Estas amplias medidas de redefinición de fronteras han provocado reacciones internacionales. La Liga Árabe, la Organización de Cooperación Islámica y otros 18 países, en una declaración conjunta, condenaron estas acciones y las describieron como una anexión de facto inaceptable y una clara violación del derecho internacional. La Corte Internacional de Justicia también ha subrayado en sus últimos dictámenes consultivos que la continuación de la ocupación de Palestina y la construcción de asentamientos en su territorio constituyen una violación del artículo 49 del Cuarto Convenio de Ginebra y que algunas acciones del régimen sionista constituyen apartheid y segregación racial. No obstante, parece que el régimen sionista, consciente de las múltiples crisis globales y de la implicación de las grandes potencias en otros escenarios, está aprovechando la falta de atención de la comunidad internacional para avanzar en sus planes expansionistas.

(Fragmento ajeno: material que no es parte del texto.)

Lemma peer_step_inv phase os o c c' :
  peer_inv phase os c -> peer_step o c = Return c' -> peer_inv phase (os ++ [o]) c'.
Proof.
  intros Hc%(peer_inv_mono _ _ o) E. assert (Ho : o ∈ os ++ [o]) by set_solver.
  revert Hc Ho E. generalize (os ++ [o]). clear os. intros os Hc Ho.
  destruct o as [r|ch| |b|name ph| |who]; cbn [peer_step];
    try (destruct (c_loop c); [by apply loop_step_inv|by intros [= <-]|by intros [= <-]]).
  - intros [= <-]. destruct Hc. split; cbn; try done.
    intros n o Hl. apply lookup_insert_Some in Hl as [[_ <-]|[_ Hl]]; eauto.
  - intros [= <-]. unfold AddInbound. destruct (inbound_skipped _ _); [by destruct Hc|].
    destruct Hc. by split.
  - unfold peer_Ready. destruct (pr_ready (c_peer c)) eqn:Er; [done|].
    assert (Hc' : peer_inv phase os (mkConf (set_flags (pr_upgrade (c_peer c)) true (pr_done (c_peer c)) (c_peer c))
                                      (c_loop c) (c_trace c))) by (destruct Hc; by split).
    destruct (c_loop c) as [|ch|]; [by intros [= <-]| |by intros [= <-]].
    by apply (emit_outcome_inv _ _ (mkConf _ _ _) ch).
  - intros [= <-]. apply emit_inv; [done|apply close_ok].
Qed.

Lemma peer_run_inv phase os1 os2 c c' :
  peer_inv phase os1 c -> peer_run os2 c = Return c' -> peer_inv phase (os1 ++ os2) c'.
Proof.
  revert os1 c. induction os2 as [|o os IH]; intros os1 c Hc; cbn [peer_run].
  { intros [= <-]. by rewrite app_nil_r. }
  destruct (peer_step o c) as [c1|] eqn:E; [|done]. intros Hr.
  replace (os1 ++ o :: os) with ((os1 ++ [o]) ++ os) by by rewrite <- app_assoc.
  apply (IH _ c1); [by eapply peer_step_inv|done].
Qed.

Lemma new_peer_inv phase sid : peer_inv phase [] (peer_start (new_peer phase sid)).
Proof. split; cbn; try done. intros o b Hin. by apply elem_of_nil in Hin. Qed.

(** C26: In every run of a peer (any order of messages of the other end and of calls of
    its owner), each tunnel leads to an outbound that the owner added, is opened
    only after [Ready], never to an outbound of the other phase, and through the
    proxy exactly for the key broker; the peer counts as upgraded only in the
    attestation phase and after the other end asked; and it is closed at most
    once. *)
Theorem tunnels_confined phase sid os c :
  peer_run os (peer_start (new_peer phase sid)) = Return c ->
  (forall o b, ETunnel o b ∈ c_trace c ->
     OAddOutbound o ∈ os /\ OReady ∈ os /\ b = String.eqb (ob_Name o) KBS /\
     (ob_Phase o = ATTESTATION_PHASE -> phase = ATTESTATION) /\
     (ob_Phase o = KUBERNETES_PHASE -> phase = KUBERNETES)) /\
  (pr_upgrade (c_peer c) = true ->
     phase = ATTESTATION /\ exists payload, OReq (Some (mkRequest UPGRADE true payload)) ∈ os) /\
  (length (List.filter is_close (c_trace c)) <= 1)%nat.
Proof.
  intros [_ _ _ Ht Hu Hc]%(peer_run_inv phase [] os _ _ (new_peer_inv phase sid)).
  split_and!; [|done|rewrite Hc; by destruct (pr_done (c_peer c)); lia].
  intros o b (? & ? & Hr & ?)%Ht. unfold tunnel_refused in Hr. split_and!; [done..| |].
  - intros E. rewrite E in Hr. cbn in Hr. by destruct (String.eqb_spec phase ATTESTATION).
  - intros E. rewrite E in Hr. cbn in Hr. by destruct (String.eqb_spec phase KUBERNETES).
Qed.
(** A launch whose first interface has no address yet: the call fails and the instance
    keeps running, although the caller gets no identifier with which to delete
    it. *)
Theorem aws_launch_leaks lower cfg podName sandboxID data spec (s : sdk W ec2_call) name t id nics more w :
  let input := run_input cfg spec t (EncodeToString data) (instance_tags cfg name) in
  GenerateInstanceName lower podName sandboxID maxInstanceNameLen = Return name ->
  selectInstanceType cfg spec = Ok t ->
  RunInstances input (sdk_world s) = (Ok (mkEc2Instance (Some id) (None :: nics) :: more), w) ->
  CreateInstance lower cfg podName sandboxID (Ok data) spec s =
    (Return (Err errNotReady),
     mkSdk w (sdk_calls s ++ [Ran input (Ok (mkEc2Instance (Some id) (None :: nics) :: more))])).
Proof.
  intros input Hn Ht Hr. unfold CreateInstance. rewrite Hn, Ht. fold input.
  cbn [of_outcome]. unfold gbind at 1 2 3, gret, of_result, mret, mbind at 1 2 3.
  unfold gbind at 1, gwrap, act, gcall, mbind. fold input. by rewrite Hr.
Qed.

(** ** Deletion *)

Lemma release_all_side id addrs : wp (W := W) (release_all id addrs) (fun _ l => side_calls l).
Proof.
  induction addrs as [|a addrs IH]; cbn [release_all]; wp_run; try side; try exact IH.
  eapply wp_mono; [exact IH|]. intros r l Hl. by repeat constructor.
Qed.

Lemma DeleteInstance_wp id :
  wp (W := W) (DeleteInstance id) (fun r l =>
    match r with
    | Panic => side_calls l
    | Return r => exists l1, side_calls l1 /\
        l = l1 ++ [Terminated id (match r with Ok _ => None | Err e => Some e end)]
    end).
Proof.
  unfold DeleteInstance, deleteElasticIPforInstance. wp_run.
  - eapply wp_mono; [apply release_all_side|]. intros [r0|] l Hl; [|done]. wp_run; by exists l.
  - exists []. by split; [constructor|].
  - exists []. by split; [constructor|].
Qed.

(** Deletion: whatever the addresses of the instance are and whether or not they can
    be released, exactly that instance is terminated, as the last call, and its
    error is what is returned (a nil address in the answer panics before). *)
Theorem aws_delete id (s : sdk W ec2_call) r s' :
  DeleteInstance id s = (r, s') ->
  exists l, sdk_calls s' = sdk_calls s ++ l /\
    match r with
    | Panic => side_calls l
    | Return r => exists l1, side_calls l1 /\
        l = l1 ++ [Terminated id (match r with Ok _ => None | Err e => Some e end)]
    end.
Proof.
  intros E. exact (wp_elim _ _ _ _ _ (DeleteInstance_wp id) E).
Qed.

(** ** Sizes *)

Lemma volume_size_bounds c d : 0 < c ->
  0 < volume_size c d <= maxInt32 /\ (d <= maxInt32 -> d <= volume_size c d) /\
  (c <= maxInt32 -> c <= volume_size c d).
Proof.
  intros Hc. unfold volume_size. change maxInt32 with 2147483647.
  destruct (Z.ltb_spec c d); [destruct (Z.ltb_spec 2147483647 d)|destruct (Z.ltb_spec 2147483647 c)]; lia.
Qed.

Lemma volume_size_max c d : volume_size c d = Z.min (Z.max d c) maxInt32.
Proof.
  unfold volume_size. change maxInt32 with 2147483647.
  destruct (Z.ltb_spec c d); [destruct (Z.ltb_spec 2147483647 d)|destruct (Z.ltb_spec 2147483647 c)]; lia.
Qed.

Lemma to_int32_id z : 0 <= z <= maxInt32 -> to_int32 z = z.
Proof. unfold to_int32, maxInt32. intros Hz. rewrite Z.mod_small; lia. Qed.

Lemma describe_types_wp ts :
  wp (W := W) (describe_types ts) (fun r _ => forall specs, r = Return (Ok specs) -> map InstanceType specs = ts).
Proof.
  induction ts as [|t ts IH]; cbn [describe_types]; unfold getInstanceTypeInformation; wp_run; try done.
  { intros specs [= <-]. done. }
  eapply wp_mono; [exact IH|]. intros [[specs|e]|] calls Hl; [|done..]. wp_run.
  intros specs' [= <-]. cbn. by rewrite (Hl specs).
Qed.

(** What the rest of the code reads of a provider. *)
Lemma update_wp `{SortSlice} cfg :
  wp (W := W) (updateInstanceTypeSpecList cfg) (fun r _ => forall cfg', r = Return (Ok cfg') ->
    RootVolumeSize cfg' = RootVolumeSize cfg /\ RootDeviceName cfg' = RootDeviceName cfg /\
    StronglySorted (fun x y => lessResources y x = false) (InstanceTypeSpecList cfg') /\
    map InstanceType (InstanceTypeSpecList cfg') ≡ₚ
      match InstanceTypes cfg with [] => [cfg_InstanceType cfg] | l => l end).
Proof.
  unfold updateInstanceTypeSpecList. apply wp_gbind. eapply wp_mono; [apply describe_types_wp|].
  intros [[specs|e]|] l Hl; [|done..]. wp_run. intros cfg' [= <-]. cbn.
  split_and!; [done|done|apply sort_Slice_sorted, lessResources_order|].
  rewrite <- (Hl specs) by done. apply Permutation_map. apply sort_Slice_perm.
Qed.

Lemma getDeviceNameAndSize_run id (s : sdk W ec2_call) name size s' :
  getDeviceNameAndSize id s = (Return (Ok (name, size)), s') ->
  exists im more sz rest w, DescribeImages id (sdk_world s) = (Ok (Some (im :: more)), w) /\
    im_RootDeviceName im = Some name /\ im_EbsSizes im = Some sz :: rest /\ size = default 0 sz.
Proof.
  unfold getDeviceNameAndSize. rewrite gbind_run. unfold ask, gcall, mbind.
  destruct (DescribeImages id (sdk_world s)) as [[[[|im more]|]|e] w] eqn:Ed; try done. cbn.
  destruct (im_RootDeviceName im) as [n|] eqn:En; [|done]. destruct (String.eqb n ""); [done|].
  rewrite gbind_run. destruct (im_EbsSizes im) as [|[sz|] rest] eqn:Es; try done. cbn. intros [= -> <- _].
  by exists im, more, sz, rest, w.
Qed.

(** C34: The provider that [NewProvider] makes, when a size of the root volume is configured:
    the size and the device are set from the image the service describes: the size is at
    least that of the image and at least the configured one, or the largest number of 32
    bits, which it never exceeds, so that every launch asks for exactly that size on exactly
    that device; without a configured size none is set; and the list of instance types is
    sorted and has one entry per configured type (or the default). *)
Theorem aws_root_volume `{SortSlice} cfg (s : sdk W ec2_call) cfg' s' :
  NewProvider cfg s = (Return (Ok cfg'), s') ->
  (0 < RootVolumeSize cfg <-> 0 < RootVolumeSize cfg') /\
  (0 < RootVolumeSize cfg -> RootVolumeSize cfg' <= maxInt32 /\
     (exists im more size rest w, DescribeImages (ImageId cfg) (sdk_world s) = (Ok (Some (im :: more)), w) /\
        im_RootDeviceName im = Some (RootDeviceName cfg') /\ im_EbsSizes im = Some size :: rest /\
        Z.min (Z.max (default 0 size) (RootVolumeSize cfg)) maxInt32 = RootVolumeSize cfg') /\
     forall spec t data tags,
     ri_BlockDevice (run_input cfg' spec t data tags) = Some (RootDeviceName cfg', RootVolumeSize cfg')) /\
  StronglySorted (fun x y => lessResources y x = false) (InstanceTypeSpecList cfg') /\
  map InstanceType (InstanceTypeSpecList cfg') ≡ₚ
    match InstanceTypes cfg with [] => [cfg_InstanceType cfg] | l => l end.
Proof.
  unfold NewProvider. rewrite gbind_run. intros E. destruct (Z.ltb_spec 0 (RootVolumeSize cfg)) as [Hc|Hc].
  2:{ destruct (wp_elim _ _ _ _ _ (update_wp cfg) E) as (l & _ & Hl). destruct (Hl cfg' eq_refl) as (-> & _ & Hs & Hp).
      split_and!; [lia|lia|done|done]. }
  rewrite gbind_run in E. destruct (getDeviceNameAndSize _ s) as [[[[name size]|e]|] s1] eqn:Ed; try done. cbn in E.
  destruct (getDeviceNameAndSize_run _ _ _ _ _ Ed) as (im & more & sz & rest & w & Hd & Hn & Hz & ->).
  destruct (wp_elim _ _ _ _ _ (update_wp _) E) as (l & _ & Hl). destruct (Hl cfg' eq_refl) as (Hv & Hdev & Hs & Hp).
  cbn in Hv, Hdev, Hs, Hp. destruct (volume_size_bounds (RootVolumeSize cfg) (default 0 sz) Hc) as (Hb & _). rewrite Hv, Hdev.
  split_and!; [lia| |done|done]. intros _. split_and!; [lia| |].
  - exists im, more, sz, rest, w. split_and!; [done..|]. symmetry. apply volume_size_max.
  - intros. unfold run_input, with_volume. rewrite Hv, Hdev, (proj2 (Z.ltb_lt 0 _)) by lia. cbn. by rewrite to_int32_id by lia.
Qed.

End Props.

(** ** A small EC2 *)

(** The private address that a new instance shows. *)
Record mini_ec2 := mkMini { m_ip : option string }.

Lo que ha ocurrido en los últimos meses no puede considerarse simplemente como acontecimientos temporales y reacciones puramente de seguridad; más bien representa un plan más amplio para alterar de forma permanente la geometría del poder y de las fronteras en la región. Los cambios graduales pero continuos en el control territorial, desde Gaza y Cisjordania hasta el sur del Líbano y los Altos del Golán, indican un esfuerzo organizado para crear nuevas realidades sobre el terreno.
En ausencia de una respuesta regional e internacional efectiva e inmediata, estos cambios se convertirán en realidades permanentes, haciendo extremadamente difícil, e incluso imposible, la restauración de las fronteras anteriores. Por lo tanto, la comunidad internacional, y en particular los países de la región y del mundo musulmán, necesitan una comprensión más precisa de las dimensiones de estos acontecimientos. La falta de atención o las respuestas limitadas y tardías a estas tendencias no solo alentará al régimen sionista a consolidar su ocupación, sino que también allanará el camino para la aparición de nuevas y peligrosas dinámicas que enfrentarán a la seguridad y estabilidad a largo plazo de la región y del mundo islámico con desafíos sin precedentes.
La traducción al español del texto en inglés ha sido realizada mediante inteligencia artificial. Agradeceremos que, en caso de detectar errores o imprecisiones, lo comunique al sitio web.